[RFC][PATCH] (#5) prelim auditfs

Timothy R. Chavez chavezt at gmail.com
Mon Feb 28 20:21:39 UTC 2005


Hello,

Before we get started I just have to tell the world:  It's a beautiful
day here in Austin, TX.

There were enough changes for this patch that I felt it'd be OK and
simpler if I just called it patch #5.  In this patch I fix the logic
which was pretty broken last time (man was it broken).  I also cleaned
up the code: reduced more code redundancy, tightened up helper
functions, fixed minor and major bugs, and attempted to make the code
more readable.

Two improvements:

1.

I did something which might be kind of ballsy, but it seems to work just fine.  

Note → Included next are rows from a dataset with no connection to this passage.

(* ===== verification/Mount.v ===== *)
(** * Host mounts (internal/mount/mount.go)

    Device discovery, formatting, mounting and unmounting through host commands. The
    kernel, the mount table and the commands are the class [Host]; every call to them
    leaves an event. *)

From S2P Require Import Prelude GoStrings GoErrors Runtime GoPath.

Local Open Scope stdpp_scope.
Local Open Scope go_scope.

(** ** Errors and constants *)

Definition ErrInvalidInput : sentinel := Sentinel "mount.ErrInvalidInput" "invalid input".
Definition ErrDeviceNotFound : sentinel := Sentinel "mount.ErrDeviceNotFound" "device not found".
Definition ErrDeviceIdentityUnverified : sentinel :=
  Sentinel "mount.ErrDeviceIdentityUnverified" "device identity not verified".
Definition ErrUnsupportedFilesystem : sentinel :=
  Sentinel "mount.ErrUnsupportedFilesystem" "unsupported filesystem type".
Definition ErrMountFailed : sentinel := Sentinel "mount.ErrMountFailed" "mount operation failed".
Definition ErrUnmountFailed : sentinel :=
  Sentinel "mount.ErrUnmountFailed" "unmount operation failed".
Definition ErrFilesystemMismatch : sentinel :=
  Sentinel "mount.ErrFilesystemMismatch" "filesystem type mismatch".
Definition ErrFilesystemFormatFailed : sentinel :=
  Sentinel "mount.ErrFilesystemFormatFailed" "filesystem format failed".
Definition ErrFilesystemDetectionFailed : sentinel :=
  Sentinel "mount.ErrFilesystemDetectionFailed" "filesystem detection failed".

Definition DefaultFilesystemType : string := "ext4".
Definition blkidNoFilesystem : Z := 2.
Definition virtioSerialMaxLen : nat := 20.
Definition mountPathPerm : Z := 488. (* 0o750 *)
Definition fsckErrorsUncorrected : Z := 4.
Definition umountNotMounted : string := "not mounted".
Definition bindRollbackTimeout : Z := 30 * Second.

Definition statfsReadOnly : Z := 1.
Definition statfsNoSUID : Z := 2.
Definition statfsNoDev : Z := 4.
Definition statfsNoExec : Z := 8.
Definition statfsNoATime : Z := 1024.
Definition statfsNoDirATime : Z := 2048.
Definition statfsRelATime : Z := 4096.
Definition statfsNoSymFollow : Z := 8192.

Definition bindRemountOptions : list (Z * string) :=
  [(statfsReadOnly, "ro"); (statfsNoSUID, "nosuid"); (statfsNoDev, "nodev");
   (statfsNoExec, "noexec"); (statfsNoATime, "noatime"); (statfsNoDirATime, "nodiratime");
   (statfsRelATime, "relatime"); (statfsNoSymFollow, "nosymfollow")].

Definition IsSupportedFilesystemType (fsType : string) : bool :=
  bool_decide (ToLower fsType = "ext4") || bool_decide (ToLower fsType = "xfs").

(** ** The host *)

Record Cmd := mkCmd {
  cmd_ctx : GoContext; cmd_name : string; cmd_args : list string; cmd_env : list string }.

(** The calls of packages os, path/filepath, syscall, k8s.io/utils/exec and
    k8s.io/mount-utils the driver makes on a node. A nil error is [None]. *)
Class Host (E : Type) := {
  os_Environ : list string;
  os_Stat : string -> prim E (option gerror);
  os_MkdirAll : string -> Z -> prim E (option gerror);
  os_OpenFile : string -> Z -> prim E (option gerror);
  file_Close : string -> prim E (option gerror);
  os_Remove : string -> prim E (option gerror);
  filepath_EvalSymlinks : string -> prim E (result string);
  exec_CombinedOutput : Cmd -> prim E (string * option gerror);
  table_IsMountPoint : string -> prim E (result bool);
  GetDeviceNameFromMount : string -> prim E (result string);
  IsCorruptedMnt : gerror -> bool;
  sys_statfs : string -> prim E (result Z) }.

Inductive HostCall :=
| HStat (path : string) (err : option gerror)
| HMkdirAll (path : string) (perm : Z) (err : option gerror)
| HOpenFile (path : string) (perm : Z) (err : option gerror)
| HClose (path : string) (err : option gerror)
| HRemove (path : string) (err : option gerror)
| HEvalSymlinks (path : string) (r : result string)
| HRun (cmd : Cmd) (out : string) (err : option gerror)
| HIsMountPoint (target : string) (r : result bool)
| HDeviceName (target : string) (r : result string)
| HStatfs (source : string) (r : result Z).

(** LinuxMounter; its other fields (the mount table, the command runner and statfs) are
    operations of [Host]. *)
Record LinuxMounter := mkLinuxMounter { devDir : string; diskByIDDir : string }.

Definition MounterOption : Type := LinuxMounter -> LinuxMounter.

Definition WithDiskByIDDir (dir : string) : MounterOption := fun m => mkLinuxMounter (devDir m) dir.
Definition WithDevDir (dir : string) : MounterOption := fun m => mkLinuxMounter dir (diskByIDDir m).

Definition NewLinuxMounter (opts : list MounterOption) : LinuxMounter :=
  fold_left (fun m opt => opt m) opts (mkLinuxMounter "/dev" "/dev/disk/by-id").

Section Mounter.
Context {E : Type} `{Host E}.
Variable m : LinuxMounter.
Abbreviation op A := (M E HostCall (result A)).

Definition stat (path : string) : M E HostCall (option gerror) :=
  call (os_Stat path) (HStat path).
Definition mkdir_all (path : string) (perm : Z) : M E HostCall (option gerror) :=
  call (os_MkdirAll path perm) (HMkdirAll path perm).

(** command(...).CombinedOutput(). *)
Definition command (ctx : GoContext) (name : string) (args : list string) : Cmd :=
  mkCmd ctx name args (os_Environ ++ ["LC_ALL=C"]).
Definition run (cmd : Cmd) : M E HostCall (string * option gerror) :=
  call (exec_CombinedOutput cmd) (fun r => HRun cmd r.1 r.2).

(** [if err := ctx.Err(); err != nil { return fmt.Errorf("<msg>: %w", err) }]. *)
Definition guard_ctx {A} (ctx : GoContext) (msg : string) (k : op A) : op A :=
  let! e := ctx_err ctx in
  match e with
  | Some e => ret (Err (wrapf (msg +:+ ": ") e))
  | None => k
  end.

Definition resolveSymlink (path : string) : M E HostCall string :=
  let! r := call (filepath_EvalSymlinks path) (HEvalSymlinks path) in
  ret (match r with Ok resolved => resolved | Err _ => path end).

In a very tired state I tried explaining this one over the phone.  My
guess is that it made little to no sense -- sorry :( perhaps I'll be a
little more eloquent via e-mail.

A file/directory that is already being watched gives that watch
precedence on that inode.  This means that if we move a watched file,
/tmp/foo, to /tmp/bar and then watch /tmp/bar, /tmp/bar will still
report watch information for /tmp/foo (Likewise, if we moved /tmp/foo
to /tmp/bar and a watch already exists on /tmp/bar, the watch for
/tmp/foo would remain).  This is only semi-cool.  To become fully-cool
we'd also like to be able to adopt (automatically) the watch on
/tmp/bar if and when the watch on /tmp/foo is ever removed.  Hooking
d_lookup seemed like the best place to do this.

2.

There are three kinds of inodes that make use of the audit_data inode
struct: watched, watching, both.  When we watch an inode that is also
watching, it'd be a mistake to overwrite it with the preallocated
memory associated with that watch entry.  There goes the watchlist,
doh!  So, in this case, we simply transfer into the preallocated
memory the inode's current audit_data.  This has a nifty side-effect. 
Iff the inode is stationary in the filesystem (movement destroys
watchlists), then if we were to delete and recreate the directory, its
watches would still be intact.  If we remove the acutally watch, the
watchlist will automatically be drained.  To remove individual
watches, the directory would have to first be resurrected.

What is left?

- Feature:  List all watches currently in the filesystem
- Comments:  Add [better | more] comments
- Test, test, test

Testing:

Starting tomorrow, Loulwa S. will officially be joining this project,
and will be helping me with the functional test case development
needed for the auditfs piece.

Chris, I wasn't really able to find much on the umount() problem the
Inotify guys were having.  I found a conversation / beat down which
alluded to it, but that's it.  Still, I hadn't actually tested the
behavior when I umount a device that has watches on it, so I figured
I'd at least do this test:

I added watches to a mount, removed the mount, and saw all the watches
putting back all their references and being freed / put back into
their respective caches.  This is the correct behavior in my book. 
Was it something more / different?

Still unable to provide userspace piece for testing.  I am going to
port it to audit-0.6.4

Please, please, please... look this over and give comments, feedback,
and suggestions.  Don't hold back, let me have it.